# The Drake index for academics

I think academic indices are pretty silly; maybe we should introduce so many academic indices that people can’t even remember which one is which. There are pretty serious flaws with both citation indices and social media indices that I think render them pretty meaningless in a lot of ways.

Regardless of these obvious flaws I want in the game. Instead of the K-index for academics I propose the Drake index. Drake has achieved both critical and popular success. His song “Honorable Mentions” from the ESPYs (especially the first verse) reminds me of the motivation of the K-index paper.

To quantify both the critical and popular success of a scientist, I propose the Drake Index ™. The Drake Index is defined as follows

(# Twitter Followers)/(Max Twitter Followers by a Person in your Field) + (#Citations)/(Max Citations by a Person in your Field)

Let’s break the index down. There are two main components (Twitter followers and Citations) measuring popular and critical acclaim. But they are measured on different scales. So we attempt to normalize them to the maximum in their field so the indices will both be between 0 and 1. This means that your Drake index score is between 0 and 2. Let’s look at a few examples to see how the index works.

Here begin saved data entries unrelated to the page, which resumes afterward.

(** The [while bits != 0] loop. *)
Fixpoint emit_bits (fuel : nat) (base bits : Z) : list Z :=
  match fuel with
  | O => []
  | S fuel' =>
      if bits =? 0 then []
      else
        let bit := trailing_zeros bits in
        (base + bit) :: emit_bits fuel' base (Z.land bits (wnot 64 (Z.shiftl 1 bit)))
  end.

(** One word of [drain]: swapped with 0, its bits emitted. *)
Definition drain_word (s : IrqShadow) (idx : nat) : IrqShadow * list Z :=
  (<[idx := 0]> s, emit_bits 64 (Z.of_nat idx * WORD_BITS) (default 0 (s !! idx))).

(** What devices and the vCPU thread do, in some order; a drain is one [Swap] per word. *)
Inductive IrqEvent := Inject (intid : Z) | Swap (idx : nat).

(** The shadow, the identifiers whose injection set a bit, and those emitted. *)
Record Trace := mkTrace { tr_shadow : IrqShadow; tr_set : list Z; tr_emitted : list Z }.

Definition irq_step (t : Trace) (e : IrqEvent) : Trace :=
  match e with
  | Inject intid =>
      let (s, fresh) := inject (tr_shadow t) intid in
      mkTrace s (if fresh then tr_set t ++ [intid] else tr_set t) (tr_emitted t)
  | Swap idx => let (s, ids) := drain_word (tr_shadow t) idx in mkTrace s (tr_set t) (tr_emitted t ++ ids)
  end.

Definition irq_run (es : list IrqEvent) : Trace := foldl irq_step (mkTrace IrqShadow_new [] []) es.

Definition irq_event_ok (e : IrqEvent) : Prop :=
  match e with Inject intid => 0 <= intid < 2 ^ 32 | Swap idx => (idx < WORDS)%nat end.

Definition pending (s : IrqShadow) (intid : Z) : bool := word_bit s 0 intid.

Definition is_empty (s : IrqShadow) : bool := forallb (fun w => w =? 0) s.

Record shadow_ok (s : IrqShadow) : Prop := mkShadowOk { so_length : length s = WORDS; so_words : Forall (in_u 64) s }.

Lemma emit_scan fuel base bits : in_u 64 bits -> emit_bits fuel base bits = (fun b => base + b) <$> scan_bits fuel bits.
Proof.
  revert bits. induction fuel as [|fuel IH]; intros bits Hb; cbn [emit_bits scan_bits]; [done|].
  destruct (Z.eqb_spec bits 0) as [|Hne]; [done|]. cbn [fmap list_fmap]. f_equal.
  destruct (clear_lowest bits) as (Ht & _ & Hclr & Hnn & Hk0); [unfold in_u in Hb; lia|]. set (k := trailing_zeros bits) in *.
  assert (Hk : k < 64) by (destruct (decide (k < 64)); [done|]; by rewrite (in_u_testbit_high 64 bits) in Ht by (done || lia)).
  assert (Z.land bits (wnot 64 (Z.shiftl 1 k)) = Z.land bits (bits - 1)) as ->.
  { apply Z.bits_inj'. intros i Hi. rewrite Hclr by done. rewrite Z.land_spec.
    rewrite Z.shiftl_1_l. destruct (decide (i < 64)) as [Hlt|Hge].
    - rewrite wnot_testbit; [|lia| |lia]; [|split; [lia|apply Z.pow_lt_mono_r; lia]]. rewrite Z.pow2_bits_eqb by lia. by rewrite (Z.eqb_sym k).
    - by rewrite (in_u_testbit_high 64 bits) by (done || lia). }
  apply IH. apply in_u_land; [done|done|unfold in_u in Hb; lia].
Qed.

Lemma count_filter_range f lo n x :
  count_occ Z.eq_dec (List.filter f (range lo n)) x = if decide (lo <= x < lo + Z.of_nat n) then (if f x then 1 else 0)%nat else 0%nat.
Proof.
  revert lo. induction n as [|n IH]; intros lo; cbn [range List.filter]; [rewrite decide_False by lia; done|].
  destruct (decide (x = lo)) as [->|Hx].
  - rewrite decide_True by lia. destruct (f lo) eqn:Hf; [rewrite count_occ_cons_eq by done|]; rewrite IH, decide_False by lia; done.
  - assert (count_occ Z.eq_dec (List.filter f (range (lo + 1) n)) x =
      count_occ Z.eq_dec (if f lo then lo :: List.filter f (range (lo + 1) n) else List.filter f (range (lo + 1) n)) x) as <-
      by (destruct (f lo); [by rewrite count_occ_cons_neq|done]).
    rewrite IH. repeat case_decide; (done || lia).
Qed.

(** A swapped word gives each of its pending identifiers once. *)
Lemma drain_word_count s idx x :
  shadow_ok s -> (idx < WORDS)%nat -> 0 <= x ->
  count_occ Z.eq_dec (drain_word s idx).2 x = (if bool_decide (Z.to_nat (x / 64) = idx) && pending s x then 1 else 0)%nat.
Proof.
  intros [Hl Hw] Hi Hx. destruct (lookup_lt_is_Some_2 s idx ltac:(by rewrite Hl)) as [w Hs].
  pose proof (Forall_lookup_1 _ _ _ _ Hw Hs) as Hu. unfold drain_word. cbn [snd]. rewrite Hs. cbn [default].
  rewrite emit_scan by done.
  replace ((fun b => Z.of_nat idx * WORD_BITS + b) <$> scan_bits 64 w) with (word_pages idx w) by done.
  rewrite word_pages_spec, count_filter_range by done. unfold pending, word_bit. rewrite Nat.sub_0_r.
  change (Z.of_nat 64) with 64. destruct (decide (Z.of_nat idx * 64 <= x < Z.of_nat idx * 64 + 64)) as [Hr|Hr].
  - rewrite (word_index_in idx x Hr), bool_decide_eq_true_2, Hs by done. cbn. done.
  - rewrite bool_decide_eq_false_2; [done|]. intros <-. apply Hr. pose proof (Z.div_mod x 64 ltac:(lia)).
    pose proof (Z.mod_pos_bound x 64 ltac:(lia)). assert (0 <= x / 64) by (apply Z.div_pos; lia). lia.
Qed.

Lemma word_bit_insert s (idx : nat) w x :
  (idx < length s)%nat -> 0 <= x ->
  word_bit (<[idx := w]> s) 0 x = if bool_decide (Z.to_nat (x / 64) = idx) then Z.testbit w (x mod 64) else word_bit s 0 x.
Proof.
  intros Hi Hx. unfold word_bit. rewrite Nat.sub_0_r. case_bool_decide as E.
  - by rewrite E, list_lookup_insert_eq.
  - by rewrite list_lookup_insert_ne.
Qed.

(** What a swap changes: the bits of its word, which it hands out. *)
Lemma drain_word_spec s idx :
  shadow_ok s -> (idx < WORDS)%nat ->
  let (s', ids) := drain_word s idx in
  shadow_ok s' /\
  (forall x, 0 <= x -> pending s' x = pending s x && negb (bool_decide (Z.to_nat (x / 64) = idx))) /\
  (forall x, 0 <= x -> count_occ Z.eq_dec ids x = (if bool_decide (Z.to_nat (x / 64) = idx) && pending s x then 1 else 0)%nat).
Proof.
  intros Hs Hi. pose proof (fun x => drain_word_count s idx x Hs Hi) as Hc. pose proof (eq_refl (drain_word s idx).1) as H1.
  unfold drain_word at 2 in H1. cbn [fst] in H1. destruct (drain_word s idx) as [s' ids]. cbn [fst snd] in *. subst s'.
  destruct Hs as [Hl Hw]. split; [|split; [|exact Hc]].
  - split; [by rewrite length_insert|]. apply Forall_insert; [done|]. unfold in_u. lia.
  - intros x Hx. unfold pending. rewrite word_bit_insert by (by rewrite ?Hl). case_bool_decide; cbn [negb].
    + by rewrite Z.testbit_0_l, andb_false_r.
    + by rewrite andb_true_r.
Qed.

(** What an injection changes: the one bit. *)
Lemma inject_spec s intid :
  shadow_ok s -> 0 <= intid ->
  let (s', fresh) := inject s intid in
  shadow_ok s' /\ fresh = (intid <? MAX_TRACKED_INTID) && negb (pending s intid) /\
  forall x, 0 <= x -> pending s' x = pending s x || (bool_decide (x = intid) && (intid <? MAX_TRACKED_INTID)).
Proof.
  intros [Hl Hw] Hi. unfold inject, bit_position. change MAX_TRACKED_INTID with 1024.
  destruct (Z.leb_spec 1024 intid) as [Hge|Hlt].
  { rewrite (proj2 (Z.ltb_ge intid 1024)) by done. split; [done|]. split; [done|]. intros. by rewrite andb_false_r, orb_false_r. }
  rewrite (proj2 (Z.ltb_lt intid 1024)) by done. cbn [andb]. change WORD_BITS with 64.
  pose proof (Z.mod_pos_bound intid 64 ltac:(lia)) as Hm. pose proof (Z.div_mod intid 64 ltac:(lia)) as Hd.
  assert (Hidx : (Z.to_nat (intid / 64) < length s)%nat).
  { rewrite Hl. change WORDS with 16%nat. assert (intid / 64 < 16) by (apply Z.div_lt_upper_bound; lia). lia. }
  destruct (lookup_lt_is_Some_2 s _ Hidx) as [w Hs]. pose proof (Forall_lookup_1 _ _ _ _ Hw Hs) as Hu. rewrite Hs. cbn [default].
  rewrite Z.shiftl_1_l, wrap_small by (split; [lia|apply Z.pow_lt_mono_r; lia]).
  assert (Hp : pending s intid = Z.testbit w (intid mod 64)) by (unfold pending, word_bit; by rewrite Nat.sub_0_r, Hs).
  split; [|split].
  - split; [by rewrite length_insert|]. apply Forall_insert; [done|]. apply in_u_lor; [done|done|].
    split; [lia|apply Z.pow_lt_mono_r; lia].
  - rewrite Hp. by rewrite land_pow2_testbit by lia.
  - intros x Hx. rewrite andb_true_r. unfold pending. rewrite word_bit_insert by done. case_bool_decide as E.
    + rewrite Z.lor_spec, Z.pow2_bits_eqb by lia. assert (word_bit s 0 x = Z.testbit w (x mod 64)) as ->.
      { unfold word_bit. by rewrite Nat.sub_0_r, E, Hs. }
      f_equal. pose proof (Z.div_mod x 64 ltac:(lia)). pose proof (Z.mod_pos_bound x 64 ltac:(lia)).
      assert (0 <= x / 64) by (apply Z.div_pos; lia). assert (0 <= intid / 64) by (apply Z.div_pos; lia).
      destruct (Z.eqb_spec (intid mod 64) (x mod 64)); case_bool_decide; (done || (subst; lia) || (exfalso; lia)).
    + rewrite bool_decide_eq_false_2; [by rewrite orb_false_r|]. intros ->. done.
Qed.

(** What is pending, per identifier. *)
Definition balanced (t : Trace) : Prop :=
  shadow_ok (tr_shadow t) /\
  forall x, 0 <= x -> count_occ Z.eq_dec (tr_set t) x =
    (count_occ Z.eq_dec (tr_emitted t) x + if pending (tr_shadow t) x then 1 else 0)%nat.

1. Drake  = (16.9M followers)/(55.5 M followers for Justin Bieber) + (0 citations)/(134 Citations for Natalie Portman) = 0.30
2. Rafael Irizarry = (1.1K followers)/(17.6K followers for Simply Stats) + (38,194 citations)/(185,740 citations for Doug Altman) = 0.27
3. Roger Peng - (4.5K followers)/(17.6K followers for Simply Stats) + (4,011 citations)/(185,740 citations for Doug Altman) = 0.27
4. Jeff Leek - (2.6K followers)/(17.6K followers for Simply + (2,348 citations)/(185,740 citations for Doug Altman) = 0.16

In the interest of this not being taken any seriously than an afternoon blogpost should be I won’t calculate any other people’s Drake index. But you can :-).